Stars: Val Kilmer, Elisabeth Shue, Rade Serbedija. Written by Jonathan Hensleigh and Wesley Strick. Directed by Phillip Noyce. Rated PG-13 for violence, adult themes.

I’d call "The Saint" the first summer blockbuster if only summer weren’t two months away. This kind of top-notch escapist fare is usually reserved for the warmer months when kids are out of school and willing to spend gobs of time and money to be entertained. Val Kilmer stars as the title character, an international thief who makes millions per assignment. Known also as a human fly, he is able to thwart the most impressive of security systems.

Simon Templar (Kilmer) is the name that a young, nameless boy bestowed upon himself when forced to take the moniker of a Catholic saint. These days, as a thirty-something thief, he often chooses the names of other saints to go along with his variety of disguises. In the film, his first assignment is to pilfer a microchip that has been locked away by a wealthy Russian (Rade Serbedija) with political aspirations. His next assignment, which is to steal the secret of cold fusion from an American scientist, is given to him self-same Russian . Matters become complicated when Simon develops feelings for Dr. Russell (Elisabeth Shue), the brilliant physicist who is only hours away from finishing her revolutionary equation.
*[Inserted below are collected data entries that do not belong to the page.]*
(** * DA-RNN: a shallow embedding of the forward passes

    The development follows the two source files of the repository:

    - [da_rnn/torch/model.py]: the classes [Encoder] and [Decoder], whose
      [forward] methods loop explicitly over the time steps;
    - [da_rnn/model.py]: the Keras model [DARNN], which validates [T] and
      delegates to layers of [da_rnn/layers.py] and of the framework.

    Tensors carry their shape and an indexing function into real numbers:
    floating-point rounding is idealised to exact real arithmetic, every
    shape check of the framework is written out and raises the Python
    exception the framework raises.  Python objects are attribute
    dictionaries, so that a read of an attribute that the constructor never
    set raises [AttributeError], and methods run in a state-and-exception
    monad over the receiving object. *)

From Stdlib Require Import String Ascii List ZArith Bool Arith Lia Reals Lra.
From Stdlib Require Import DecimalString FunctionalExtensionality.
Import ListNotations.

(** ** Exceptions and results *)

Inductive exn : Type :=
| AttributeError (cls attr : string)
| UnboundLocalError (name : string)
| IndexError (msg : string)
| RuntimeError (msg : string)
| ValueError (msg : string)
| TypeError (msg : string).

Inductive result (A : Type) : Type :=
| Ok (a : A)
| Err (e : exn).

Arguments Ok {A} a.
Arguments Err {A} e.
With its engaging mix of suspense international espionage, "The Saint" is the action-adventure that last year’s "Mission: Impossible" should have been. Kilmer, too often underrated and an actor, proves adept at mastering accents and personalities of a myriad of characters. The plot follows an intelligent and intelligible course, unlike the Tom Cruise flick, and will cause audiences everywhere to clamor for a sequel. Move over James Bond.